* Exercise objective:
Reproduce exactly the lines below from the one containing "layout fuse_out_header; layout" through the one containing "Definition gid : Z := 0x10.", including both, and nothing else.

Stored dataset items
▼▼▼

Ltac case_if_in H :=
  match type of H with
  | context [if ?b then _ else _] =>
      lazymatch b with
      | context [if _ then _ else _] => fail
      | _ => let E := fresh "E" in destruct b eqn:E
      end
  end.

(** ** Lists as multisets *)

(** Removes one occurrence. *)
Fixpoint take_out {A} `{EqDecision A} (x : A) (l : list A) : option (list A) :=
  match l with
  | [] => None
  | y :: l' => if decide (x = y) then Some l' else cons y <$> take_out x l'
  end.

Lemma take_out_perm {A} `{EqDecision A} (x : A) l l' : l ≡ₚ x :: l' -> exists l1, take_out x l = Some l1 /\ l1 ≡ₚ l'.
Proof.
  intros Hl. assert (Hin : x ∈ l) by (rewrite Hl; left).
  assert (H : exists l1, take_out x l = Some l1 /\ l ≡ₚ x :: l1).
  { clear Hl. induction l as [|y l IH]; [by apply not_elem_of_nil in Hin|]. simpl.
    case_decide as Hx; [subst; by exists l|]. apply elem_of_cons in Hin as [?|Hin]; [done|].
    destruct (IH Hin) as (l1 & -> & Hp). exists (y :: l1). split; [done|].
    rewrite Hp. apply Permutation_swap. }
  destruct H as (l1 & Ht & Hp). exists l1. split; [done|].
  apply (Permutation_cons_inv (a := x)). by rewrite <- Hp.
Qed.
Record fuse_uring_cmd_req := {
  uring_cmd_req_flags : Z; uring_cmd_req_commit_id : Z; uring_cmd_req_qid : Z;
  uring_cmd_req_padding : list Z
}.
#[export, refine] Instance fuse_uring_cmd_req_pod : Pod fuse_uring_cmd_req := {
  layout := [U64; U64; U16] ++ replicate 6 U8;
  to_fields x := [uring_cmd_req_flags x; uring_cmd_req_commit_id x; uring_cmd_req_qid x] ++
    uring_cmd_req_padding x;
  of_fields l := {|
    uring_cmd_req_flags := nth 0 l 0; uring_cmd_req_commit_id := nth 1 l 0;
    uring_cmd_req_qid := nth 2 l 0; uring_cmd_req_padding := drop 3 l |};
}.
Proof. all: pod_laws. Defined.

(** [FUSE_DIRENT_SIZE(d)]: how far the reader of a directory buffer advances.
    [FUSE_NAME_OFFSET], the offset of the flexible array, is the size of the
    fixed part. *)
Definition FUSE_DIRENT_SIZE (d : fuse_dirent) : Z :=
  FUSE_REC_ALIGN (sizeof fuse_dirent + dirent_namelen d).

(** [struct fuse_uring_req_header] is two 128-byte areas and the entry
    header: the offsets of its three members and its size. *)
Definition req_header_in_out : Z := 0.
Definition req_header_op_in : Z := FUSE_URING_IN_OUT_HEADER_SZ.
Definition req_header_ent : Z := FUSE_URING_IN_OUT_HEADER_SZ + FUSE_URING_OP_IN_OUT_SZ.
Definition sizeof_req_header : Z := req_header_ent + sizeof fuse_uring_ent_in_out.

(** Every layout of this file. *)
Definition all_layouts : list (list cty) :=
  [ layout fuse_sx_time; layout fuse_statx; layout fuse_kstatfs;
    layout fuse_entryx_out; layout fuse_forget_in; layout fuse_forget_one;
    layout fuse_batch_forget_in; layout fuse_statx_in; layout fuse_statx_out;
    layout fuse_mkobjx_in; layout fuse_rename2_in; layout fuse_link_in;
    layout fuse_setstatx_in; layout fuse_open_in; layout fuse_open_out;
    layout fuse_release_in; layout fuse_read_in; layout fuse_write_in;
    layout fuse_write_out; layout fuse_statfs_out; layout fuse_setxattr_in;
    layout fuse_getxattr_in; layout fuse_getxattr_out; layout fuse_init_in;
    layout fuse_init_out; layout fuse_fallocate_in; layout fuse_in_header;
    layout fuse_out_header; layout fuse_dirent; layout fuse_compound_in;
    layout fuse_compound_out; layout fuse_compound_req_in;
    layout fuse_uring_ent_in_out; layout fuse_uring_cmd_req ].

(** ** Theorems *)

(** The scalars of every struct are laid out without padding, so the packed
    offsets and sizes of the model are the ones of the C ABI. *)
Theorem layouts_have_no_padding :
  Forall (fun ts => c_sizeof ts = Z.of_nat (layout_size ts)) all_layouts.
Proof. repeat constructor. Qed.

#[export] Instance fuse_opcode_eq_dec : EqDecision fuse_opcode.
Proof. solve_decision. Defined.

Lemma opcode_value_inj o1 o2 : opcode_value o1 = opcode_value o2 -> o1 = o2.
Proof. destruct o1, o2; intros H; try reflexivity; discriminate H. Qed.

Lemma FUSE_REC_ALIGN_spec x : FUSE_REC_ALIGN x = (x + 7) / 8 * 8.
Proof.
  unfold FUSE_REC_ALIGN. replace (x + 8 - 1) with (x + 7) by lia.
  change (Z.lnot (8 - 1)) with (Z.lnot (Z.ones 3)). rewrite <- Z.ldiff_land, Z.ldiff_ones_r by lia.
  rewrite Z.shiftl_mul_pow2, Z.shiftr_div_pow2 by lia. reflexivity.
Qed.

Lemma FUSE_REC_ALIGN_bounds x : x <= FUSE_REC_ALIGN x < x + 8.
Proof. rewrite FUSE_REC_ALIGN_spec. Z.to_euclidean_division_equations. lia. Qed.
(* ===== verification/Types.v ===== *)
(** * Public value types (include/fex/types.hpp, include/fex/session.hpp)

    [NodeId], [FileHandle] and [Errc] are scoped enums over fixed-width
    integers; a [string_view] or a span of bytes is the list of its bytes. *)

From S2P Require Import Prelude Memory Pod.

(** ** Strong typedefs *)

Definition NodeId : Type := Z.
Definition NodeId_invalid : NodeId := 0.
Definition NodeId_root : NodeId := 1.

Definition FileHandle : Type := Z.

(** ** statx *)

Module statx_bits.
Definition type : Z := 0x1.
Definition mode : Z := 0x2.
Definition nlink : Z := 0x4.
Definition uid : Z := 0x8.
Definition gid : Z := 0x10.
Definition atime : Z := 0x20.
Definition mtime : Z := 0x40.
Definition ctime : Z := 0x80.
Definition ino : Z := 0x100.
Definition size : Z := 0x200.
Definition blocks : Z := 0x400.
Definition basic : Z := 0x7ff.
Definition btime : Z := 0x800.
End statx_bits.

Record Timespec := { ts_sec : Z; ts_nsec : Z }.

Definition Timespec_valid (t : Timespec) : bool := ts_nsec t <? 1000000000.

Definition Timespec_zero : Timespec := {| ts_sec := 0; ts_nsec := 0 |}.

Record StatxOut := {
  so_mask : Z;
  so_blksize : Z;
  so_attributes : Z;
  so_nlink : Z;
  so_uid : Z;
  so_gid : Z;
  so_mode : Z;
  so_ino : Z;
  so_size : Z;
  so_blocks : Z;
  so_attributes_mask : Z;
  so_atime : Timespec;
  so_btime : Timespec;
  so_ctime : Timespec;
  so_mtime : Timespec;
  so_rdev_major : Z;
  so_rdev_minor : Z;
  so_dev_major : Z;
  so_dev_minor : Z;
}.

Record SetStatxIn := {
  si_mask : Z;
  si_mode : Z;
  si_uid : Z;
  si_gid : Z;
  si_size : Z;
  si_atime : Timespec;
  si_ctime : Timespec;
  si_mtime : Timespec;
}.

Record StatfsOut := {
  sf_blocks : Z;
  sf_bfree : Z;
  sf_bavail : Z;
  sf_files : Z;
  sf_ffree : Z;
  sf_bsize : Z;
  sf_namelen : Z;
  sf_frsize : Z;
}.

(** ** Per-opcode payloads *)

(** [entry_valid] is a signed 64-bit count of nanoseconds. *)
Record EntryOut := {
  eo_nodeid : NodeId;
  eo_entry_valid : Z;
  eo_negative : bool;
}.

Record Context := {
  ctx_uid : Z;
  ctx_gid : Z;
  ctx_pid : Z;
  ctx_nodeid : NodeId;
  ctx_unique : Z;
}.

Record MkobjxIn := {
  mi_stat : StatxOut;
  mi_flags : Z;
  mi_name : bytes;
  mi_link_target : bytes;
}.

Definition kMkobjxTmpfile : Z := Z.shiftl 1 0.

Module open_flags.
Definition direct_io : Z := Z.shiftl 1 0.
Definition keep_cache : Z := Z.shiftl 1 1.
Definition nonseekable : Z := Z.shiftl 1 2.
Definition cache_dir : Z := Z.shiftl 1 3.
End open_flags.

Record OpenOut := { oo_fh : FileHandle; oo_open_flags : Z }.

Record InitInfo := {
  ii_kernel_major : Z;
  ii_kernel_minor : Z;
  ii_kernel_flags : Z;
  ii_max_readahead : Z;
  ii_flags : Z;
  ii_max_write : Z;
  ii_max_pages : Z;
  ii_time_gran : Z;
}.

(** [InitInfo info;] with its default member initialisers. *)
Definition InitInfo_default : InitInfo := {|
  ii_kernel_major := 0; ii_kernel_minor := 0; ii_kernel_flags := 0;
  ii_max_readahead := 0; ii_flags := 0;
  ii_max_write := Z.shiftl 1 20; ii_max_pages := 256; ii_time_gran := 1 |}.

(** ** Error codes: the Linux values of the [std::errc] enumerators used. *)

Definition Errc : Type := Z.
Definition EIO : Errc := 5.
Definition EBADF : Errc := 9.
Definition EINVAL : Errc := 22.  (* invalid_argument *)
Definition ENOSYS : Errc := 38.  (* function_not_supported *)
Definition EOPNOTSUPP : Errc := 95. (* operation_not_supported *)
Definition ESTALE : Errc := 116.

Definition errc_from_errno (err : Z) : Errc := err.

(** ** Session options *)

Record SessionOptions := {
  opt_mountpoint : bytes;
  opt_fsname : bytes;
  opt_source : bytes;
  opt_read_only : bool;
  opt_allow_other : bool;
  opt_dev_fd : Z;
  opt_uring_queues : Z;
  opt_uring_queue_depth : Z;
  opt_uring_payload_bytes : Z;
}.

(** The widths of the members: what a value of the C++ type can hold. *)

Definition Timespec_ok (t : Timespec) : Prop := fits I64 (ts_sec t) /\ fits U32 (ts_nsec t).

Definition StatxOut_ok (s : StatxOut) : Prop :=
  fits U32 (so_mask s) /\ fits U32 (so_blksize s) /\ fits U64 (so_attributes s) /\
  fits U32 (so_nlink s) /\ fits U32 (so_uid s) /\ fits U32 (so_gid s) /\
  fits U16 (so_mode s) /\ fits U64 (so_ino s) /\ fits U64 (so_size s) /\
  fits U64 (so_blocks s) /\ fits U64 (so_attributes_mask s) /\
  Timespec_ok (so_atime s) /\ Timespec_ok (so_btime s) /\
  Timespec_ok (so_ctime s) /\ Timespec_ok (so_mtime s) /\
  fits U32 (so_rdev_major s) /\ fits U32 (so_rdev_minor s) /\
  fits U32 (so_dev_major s) /\ fits U32 (so_dev_minor s).
(** The structs with an older form, its size, and the fields it has. *)
Definition compat_forms : list (list cty * Z * nat) :=
  [(scalars fuse_entry_out, FUSE_COMPAT_ENTRY_OUT_SIZE, 20%nat);
   (scalars fuse_attr_out, FUSE_COMPAT_ATTR_OUT_SIZE, 17%nat);
   (scalars fuse_mknod_in, FUSE_COMPAT_MKNOD_IN_SIZE, 2%nat);
   (layout fuse_write_in, FUSE_COMPAT_WRITE_IN_SIZE, 4%nat);
   (layout fuse_statfs_out, FUSE_COMPAT_STATFS_SIZE, 7%nat);
   (layout fuse_setxattr_in, FUSE_COMPAT_SETXATTR_IN_SIZE, 2%nat);
   (layout fuse_init_out, FUSE_COMPAT_INIT_OUT_SIZE, 2%nat);
   (layout fuse_init_out, FUSE_COMPAT_22_INIT_OUT_SIZE, 7%nat)].

Definition one_bit (f : Z) : bool := (0 <? f) && (Z.land f (f - 1) =? 0).

(** ** Theorems *)

(** No struct has hidden padding, so sizes and offsets are sums of widths. *)
Theorem other_structs_packed :
  Forall (fun s => struct_size s = Z.of_nat (layout_size (scalars s))) other_structs.
Proof. repeat constructor. Qed.

(** Older peers. The size the interface documents for the older form of a
    struct is the size of a prefix of its fields, and never all of it; a message
    cut to that size decodes to the same values in those fields. *)
Theorem compat_form_decodes ts n k b :
  (ts, n, k) ∈ compat_forms ->
  n = Z.of_nat (layout_size (take k ts)) /\ n < c_sizeof ts /\
  dec_fields (take k ts) (take (Z.to_nat n) b) = take k (dec_fields ts b).
Proof.
  intros Hin. assert (Hn : n = Z.of_nat (layout_size (take k ts)) /\ n < c_sizeof ts).
  { revert Hin. unfold compat_forms. rewrite !elem_of_cons, elem_of_nil.
    intros [H|[H|[H|[H|[H|[H|[H|[H|[]]]]]]]]]; injection H as -> -> ->; vm_compute; done. }
  destruct Hn as [-> Hlt]. split; [done|]. split; [done|]. rewrite Nat2Z.id. apply dec_fields_prefix.
Qed.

▲▲▲

* Written solution:
    layout fuse_out_header; layout fuse_dirent; layout fuse_compound_in;
    layout fuse_compound_out; layout fuse_compound_req_in;
    layout fuse_uring_ent_in_out; layout fuse_uring_cmd_req ].

(** ** Theorems *)

(** The scalars of every struct are laid out without padding, so the packed
    offsets and sizes of the model are the ones of the C ABI. *)
Theorem layouts_have_no_padding :
  Forall (fun ts => c_sizeof ts = Z.of_nat (layout_size ts)) all_layouts.
Proof. repeat constructor. Qed.

#[export] Instance fuse_opcode_eq_dec : EqDecision fuse_opcode.
Proof. solve_decision. Defined.

Lemma opcode_value_inj o1 o2 : opcode_value o1 = opcode_value o2 -> o1 = o2.
Proof. destruct o1, o2; intros H; try reflexivity; discriminate H. Qed.

Lemma FUSE_REC_ALIGN_spec x : FUSE_REC_ALIGN x = (x + 7) / 8 * 8.
Proof.
  unfold FUSE_REC_ALIGN. replace (x + 8 - 1) with (x + 7) by lia.
  change (Z.lnot (8 - 1)) with (Z.lnot (Z.ones 3)). rewrite <- Z.ldiff_land, Z.ldiff_ones_r by lia.
  rewrite Z.shiftl_mul_pow2, Z.shiftr_div_pow2 by lia. reflexivity.
Qed.

Lemma FUSE_REC_ALIGN_bounds x : x <= FUSE_REC_ALIGN x < x + 8.
Proof. rewrite FUSE_REC_ALIGN_spec. Z.to_euclidean_division_equations. lia. Qed.
(* ===== verification/Types.v ===== *)
(** * Public value types (include/fex/types.hpp, include/fex/session.hpp)

    [NodeId], [FileHandle] and [Errc] are scoped enums over fixed-width
    integers; a [string_view] or a span of bytes is the list of its bytes. *)

From S2P Require Import Prelude Memory Pod.

(** ** Strong typedefs *)

Definition NodeId : Type := Z.
Definition NodeId_invalid : NodeId := 0.
Definition NodeId_root : NodeId := 1.

Definition FileHandle : Type := Z.

(** ** statx *)

Module statx_bits.
Definition type : Z := 0x1.
Definition mode : Z := 0x2.
Definition nlink : Z := 0x4.
Definition uid : Z := 0x8.
Definition gid : Z := 0x10.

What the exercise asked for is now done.